The IMF have just released a report highlighting the huge risks of the debt crisis spreading beyond the Eurozone and into poorer countries across the planet. Although obviously all the big economies in the world have their own issues, it is vitally important that the impact on smaller nations is not neglected.
The report looked at over 30 different countries – from medium sized to emerging nations. They raised the important issue that not enough is being done to stop the spread of the stresses affecting the major economies. They described a worst case scenario in which the output of the Eurozone fell by 5% in reaction to any worsening of the the crisis if action was not taken.
Of course the impact on poorer countries would be even worse, the debt requirements of some of the countries would rise significantly. The assessment suggested that the extra financing needs could reach about $27 billion by the start of 2014. Combine with this the possible drop in investment from places like China and the Middle East Oil exporting countries could cause far reaching global affects.

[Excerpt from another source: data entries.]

(* ===== verification/Canonical.v ===== *)
(** Canonical Huffman codes (RFC 1951, 3.2.2) and the decoder's tables.

    [syms] lists the symbols of one code length, [start] and [first_code] give the
    position and the code word of the first symbol of each length.  The tables that
    [prepare_table] and [finalize_table] build are characterised by them
    ([table_spec]), and decoding by [decode_symbol]. *)
From S2P Require Import Prelude BitReader Huffman.

(** ** Codes from lengths *)

Section code.
(** Code lengths of the symbols 0, 1, ... *)
Context (L : list Z).

(** The symbols among the first [n] whose code has [l] bits, in order. *)
Definition syms (n : nat) (l : nat) : list nat :=
  filter (fun j => L !! j = Some (Z.of_nat l)) (seq 0 n).

(** [bl_count] of the RFC; no code has length 0. *)
Definition cnt (l : nat) : nat := match l with O => 0 | _ => length (syms (length L) l) end.

Fixpoint start (l : nat) : nat := match l with O => 0 | S l => start l + cnt l end.

(** [next_code] of the RFC. *)
Fixpoint first_code (l : nat) : Z :=
  match l with O => 0 | S l => 2 * (first_code l + Z.of_nat (cnt l)) end.

(** The symbols sorted by code length. *)
Definition sorted : list nat := mjoin (map (syms (length L)) (seq 1 15)).

(** The code word of the [r]-th symbol of length [l]. *)
Definition code_word (l r : nat) : Z := first_code l + Z.of_nat r.

(** No length has more codes than fit. *)
Definition complete_enough : Prop := forall l, (1 <= l <= 15)%nat -> first_code l + Z.of_nat (cnt l) <= 2 ^ Z.of_nat l.

Lemma first_code_nonneg l : 0 <= first_code l.
Proof. induction l; cbn [first_code]; lia. Qed.

(** A longer code word starts behind all shorter ones. *)
Lemma first_code_later l d :
  2 ^ Z.of_nat (S d) * (first_code l + Z.of_nat (cnt l)) <= first_code (l + S d).
Proof.
  induction d as [|d IH].
  - rewrite Nat.add_1_r. cbn [first_code]. lia.
  - replace (l + S (S d))%nat with (S (l + S d)) by lia. cbn [first_code].
    rewrite Nat2Z.inj_succ, Z.pow_succ_r by lia. lia.
Qed.

(** No code word is a prefix of another. *)
Lemma prefix_free l r l' r' :
  (r < cnt l)%nat -> (l < l')%nat -> code_word l' r' / 2 ^ Z.of_nat (l' - l) <> code_word l r.
Proof.
  intros Hr Hl E. pose proof (first_code_later l (l' - l - 1)) as H.
  replace (S (l' - l - 1)) with (l' - l)%nat in H by lia. replace (l + (l' - l))%nat with l' in H by lia.
  assert (first_code l + Z.of_nat (cnt l) <= code_word l' r' / 2 ^ Z.of_nat (l' - l)).
  { apply Z.div_le_lower_bound; [lia|]. unfold code_word. lia. }
  unfold code_word in *. lia.
Qed.

Lemma start_mono l l' : (l <= l')%nat -> (start l <= start l')%nat.
Proof. induction 1; cbn [start]; lia. Qed.

(** A position belongs to one length. *)
Lemma position_length l l' i :
  (start l <= i < start l + cnt l)%nat -> (start l' <= i < start l' + cnt l')%nat -> l = l'.
Proof.
  intros H H'. destruct (Nat.lt_trichotomy l l') as [Hl|[Hl|Hl]]; [|done|].
  - pose proof (start_mono (S l) l' Hl). cbn [start] in *. lia.
  - pose proof (start_mono (S l') l Hl). cbn [start] in *. lia.
Qed.

Lemma syms_S n l : syms (S n) l = syms n l ++ (if decide (L !! n = Some (Z.of_nat l)) then [n] else []).
Proof. unfold syms. rewrite seq_S, list.filter_app. cbn. f_equal. Qed.

Lemma syms_mono n n' l : (n <= n')%nat -> (length (syms n l) <= length (syms n' l))%nat.
Proof. induction 1; [done|]. rewrite syms_S, length_app. lia. Qed.

(** Positions taken by the first [n] symbols with codes shorter than [l]. *)
Fixpoint taken (n l : nat) : nat :=
  match l with O => 0 | S m => taken n m + match m with O => 0 | _ => length (syms n m) end end.

Lemma taken_all l : taken (length L) l = start l.
Proof. induction l as [|[|l] IH]; cbn [taken start cnt] in *; lia. Qed.

(** Symbol [n] has a code shorter than [l]. *)
Definition counted (n l : nat) : bool :=
  match L !! n with Some x => bool_decide (1 <= x < Z.of_nat l) | None => false end.

Lemma taken_S n l : taken (S n) l = (taken n l + if counted n l then 1 else 0)%nat.
Proof.
  assert (C : forall l, (counted n l = true <-> exists x, L !! n = Some x /\ 1 <= x < Z.of_nat l)).
  { intros k. unfold counted. destruct (L !! n) as [x|]; [|split; [done|by intros (? & ? & _)]].
    rewrite bool_decide_eq_true. split; [eauto|]. by intros (? & [= ->] & ?). }
  induction l as [|[|l] IH]; cbn [taken] in *.
  - destruct (counted n 0) eqn:E; [|done]. apply C in E as (x & _ & Hx). lia.
  - destruct (counted n 1) eqn:E; [apply C in E as (x & _ & Hx); lia|]. destruct (counted n 0) eqn:E'; [|done].
    apply C in E' as (x & _ & Hx). lia.
  - rewrite IH, syms_S, length_app.
    assert (E : counted n (S (S l)) = counted n (S l) || bool_decide (L !! n = Some (Z.of_nat (S l)))).
    { apply eq_true_iff_eq. rewrite orb_true_iff, !C, bool_decide_eq_true. split.
      - intros (x & Hx & Hr). destruct (decide (x = Z.of_nat (S l))) as [->|]; [by right|].
        left. exists x. split; [done|lia].
      - intros [(x & Hx & Hr)|Hx]; eexists; (split; [done|lia]). }
    rewrite E. destruct (counted n (S l)) eqn:E1; destruct (decide (L !! n = Some (Z.of_nat (S l)))) as [H|H];
      cbn [length orb]; rewrite ?bool_decide_true, ?bool_decide_false by done; try lia.
    apply C in E1 as (x & Hx & Hr). rewrite H in Hx. injection Hx as <-. lia.
Qed.

Lemma taken_le n l : (taken n l <= n)%nat.
Proof.
  induction n as [|n IH].
  - induction l as [|[|l] IHl]; cbn in *; lia.
  - rewrite taken_S. destruct (counted n l); lia.
Qed.

Lemma start_le l : (start l <= length L)%nat.
Proof. rewrite <- taken_all. apply taken_le. Qed.
End code.

(** ** The tables of [prepare_table] *)

Section prepare.
Context (C : list Z) (n : nat) (nSym : Z).
Hypothesis C_nonneg : Forall (fun x => 0 <= x) C.
Hypothesis n_le : (n <= length C)%nat.

Let L := take n C.

(** Some code is too long. *)
Definition too_long : Prop := exists x, x ∈ L /\ 16 <= x.

Lemma length_L : length L = n.
Proof. unfold L. rewrite length_take. lia. Qed.

Lemma read_length F j : 0 <= j < Z.of_nat n ->
  run (index C j) (fun x => L !! Z.to_nat j = Some x /\ 0 <= x) F.
Proof using C_nonneg n_le.
  intros Hj. eapply run_mono; [apply run_index; lia| |done]. cbn. intros x Hx. split.
  - unfold L. by rewrite lookup_take_lt by lia.
  - by eapply Forall_lookup_1 in Hx.
Qed.

Lemma count_lengths_run :
  run (count_lengths (Z.of_nat n) C)
    (fun c => length c = 16%nat /\ Forall (fun x => x < 16) L
       /\ forall l, (l < 16)%nat -> c !! l = Some (Z.of_nat (length (syms L n l))))
    too_long.
Proof using C_nonneg n_le.
  unfold count_lengths. rewrite Nat2Z.id.
  pose (P := fun (i : Z) (c : list Z) => length c = 16%nat
    /\ Forall (fun x => x < 16) (take (Z.to_nat i) L)
    /\ forall l, (l < 16)%nat -> c !! l = Some (Z.of_nat (length (syms L (Z.to_nat i) l)))).
  replace (fun c => _) with (P (0 + Z.of_nat n)).
  2: { unfold P. rewrite Z.add_0_l, Nat2Z.id, take_ge; [done|]. by rewrite length_L. }
  apply run_for; unfold P; clear P.
  - intros j c Hj (Hc & H16 & Hl). eapply run_bind; [apply read_length; lia|]. intros x [Hx Hx0].
    destruct (Z.leb_spec 16 x).
    { exists x. split; [by eapply list_elem_of_lookup_2|done]. }
    eapply run_bind; [apply run_index; lia|]. intros v Hv. rewrite store_ok by lia. cbn.
    replace (Z.to_nat (j + 1)) with (S (Z.to_nat j)) by lia.
    split; [by rewrite length_insert|]. split.
    { rewrite (take_S_r _ _ x Hx). apply Forall_app. split; [done|]. by repeat constructor. }
    intros l Hll. rewrite syms_S, length_app.
    destruct (decide (l = Z.to_nat x)) as [->|Hne].
    + rewrite list_lookup_insert_eq by lia. rewrite Hl in Hv by lia. injection Hv as <-.
      rewrite decide_True by (rewrite Hx; f_equal; lia). cbn. f_equal. lia.
    + rewrite list_lookup_insert_ne by done. rewrite Hl by done.
      rewrite decide_False by (rewrite Hx; intros [= E]; lia). cbn. by rewrite Nat.add_0_r.
  - split; [done|]. split; [constructor|]. intros l Hl. by rewrite lookup_replicate_2.
Qed.

Lemma cnt_syms l : (1 <= l)%nat -> cnt L l = length (syms L n l).
Proof using n_le. intros Hl. unfold cnt. rewrite length_L. by destruct l; [lia|]. Qed.

Lemma starting_positions_run c F :
  length c = 16%nat -> (forall l, (l < 16)%nat -> c !! l = Some (Z.of_nat (length (syms L n l)))) ->
  run (starting_positions c)
    (fun '(pos, s) => length pos = 16%nat /\ s = Z.of_nat (start L 16)
       /\ forall l, (1 <= l < 16)%nat -> pos !! l = Some (Z.of_nat (start L l))) F.
Proof using n_le.
  intros Hc Hl. unfold starting_positions.
  pose (P := fun (i : Z) (st : list Z * Z) => length (fst st) = 16%nat /\ snd st = Z.of_nat (start L (Z.to_nat i))
    /\ forall l, (1 <= l < Z.to_nat i)%nat -> fst st !! l = Some (Z.of_nat (start L l))).
  eapply run_mono; [apply (run_for P)|by intros [pos s]|done].
  - intros j [pos s] Hj (Hp & Hs & Hpl). cbn [fst snd] in *. rewrite store_ok by lia. cbn [mbind res_bind].
    eapply run_bind; [apply run_index; lia|]. intros v Hv. unfold P; cbn [run fst snd].
    rewrite Hl in Hv by lia. injection Hv as <-.
    replace (Z.to_nat (j + 1)) with (S (Z.to_nat j)) by lia.
    split; [by rewrite length_insert|]. split.
    + cbn [start]. rewrite cnt_syms by lia. lia.
    + intros l Hll. destruct (decide (l = Z.to_nat j)) as [->|Hne].
      * rewrite list_lookup_insert_eq by lia. by rewrite Hs.
      * rewrite list_lookup_insert_ne by done. apply Hpl. lia.
  - split; [done|]. split; [done|]. cbn. intros l Hll. lia.
Qed.

(** Position [p] is taken by one of the first [i] symbols. *)
Definition placed (i p : nat) : Prop :=
  exists l r, (1 <= l <= 15)%nat /\ (r < length (syms L i l))%nat /\ p = (start L l + r)%nat.

Record placing (i : nat) (pos rev : list Z) : Prop := {
  pl_pos : length pos = 16%nat;
  pl_rev : Z.of_nat (length rev) = nSym;
  pl_next l : (1 <= l <= 15)%nat -> pos !! l = Some (Z.of_nat (start L l + length (syms L i l)));
  pl_sym l r s : (1 <= l <= 15)%nat -> syms L i l !! r = Some s -> rev !! (start L l + r)%nat = Some (Z.of_nat s);
  pl_free p : (p < length rev)%nat -> ~ placed i p -> rev !! p = Some ERR }.

(** The segments of two lengths do not overlap. *)
Lemma segments_disjoint i l r l' r' :
  (i <= n)%nat -> (1 <= l <= 15)%nat -> (1 <= l' <= 15)%nat ->
  (r < cnt L l)%nat -> (r' < length (syms L i l'))%nat -> (start L l + r)%nat = (start L l' + r')%nat -> l = l'.
Proof using n_le.
  intros Hi Hl Hl' Hr Hr' E. apply (position_length L l l' (start L l + r)); [lia|].
  rewrite cnt_syms by lia. pose proof (syms_mono L i n l' Hi). lia.
Qed.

The developing countries need capital to invest in their infrastructure. The employment and entrepreneurial opportunites offered by the internet for example can transform a country. However without the relevent infrastructure these opportunities will be limited to specific areas. As long as there is access to the internet then for many web based industried location is irrelevent. A company specializing in SEO and Social Bookmarking can operate from anywhere without any difficulties. But without foreign investment the infrastructure will not be built.